As an experiment, try adding in a makeContiguousUTF8()
mutating call to your strings. That forces opaque strings to be bridged into a native form, which also captures information such as whether the string is all ASCII (implying NFC).
If you can't use a 5.1 toolchain, you can hack fake it like this, which is a little less optimal than what 5.1 has.
That likely results in a string being bridged to Objective-C and then lazily imported back to Swift, and during the process the information about it being in NFC is lost.
Exposing normalization operations and queries is future work. It's a combination of new Unicode API mentioned in Unicode Enthusiasts Unite, getting off of ICU for normalization Stop using ICU for normalization, and exposing perf-flag operations mentioned further in Piercing the String Veil.

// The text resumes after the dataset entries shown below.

Lemma arange_raises (s e b : float) : raises_only (np.arange s e b) is_library_error.
Proof.
  unfold np.arange. apply raises_only_bind.
  - unfold np.arange_length. raises_by_cases.
  - intros len _ x H. discriminate.
Qed.

Lemma linspace_raises (s e : float) (n : Z) : raises_only (np.linspace s e n) is_library_error.
Proof. unfold np.linspace. raises_by_cases. Qed.

Lemma histogram2d_raises (x y ex ey : list float) :
  raises_only (np.histogram2d x y ex ey) is_library_error.
Proof. unfold np.histogram2d. raises_by_cases. Qed.

Lemma linregress_raises (lib : MathLib) (x y : list float) :
  raises_only (stats.linregress lib x y) is_library_error.
Proof. unfold stats.linregress. raises_by_cases. Qed.

Lemma get_box_counts_raises (lats lons : list float) (b : float) :
  raises_only (get_box_counts lats lons b) is_library_error.
Proof.
  unfold get_box_counts.
  apply raises_only_bind; [apply amin_raises|intros ? _].
  apply raises_only_bind; [apply amax_raises|intros ? _].
  apply raises_only_bind; [apply amin_raises|intros ? _].
  apply raises_only_bind; [apply amax_raises|intros ? _].
  apply raises_only_bind; [apply arange_raises|intros ? _].
  apply raises_only_bind; [apply arange_raises|intros ? _].
  apply raises_only_bind; [apply histogram2d_raises|intros ? _].
  intros e H. discriminate.
Qed.

Lemma scale_series_raises (lib : MathLib) (a b : float) (n : Z) :
  raises_only (scale_series lib a b n) is_library_error.
Proof.
  unfold scale_series, np.logspace.
  apply raises_only_bind; [apply linspace_raises|]. intros y _ e H. discriminate.
Qed.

Posts, performance data, benchmarks, and bug reports help us prioritize this higher :-)
No, lifetime is an orthogonal concern and you're looking at the wrong bit. This is the bit for whether it's fast.
The makeContiguousUTF8()
API is the best we have for now (keeps you off the really slow paths), until we add the normalize()
API as well.
There's also a fair amount of bridging performance improvements in Swift 5.1 that may help some of your related code. CC @David_Smith.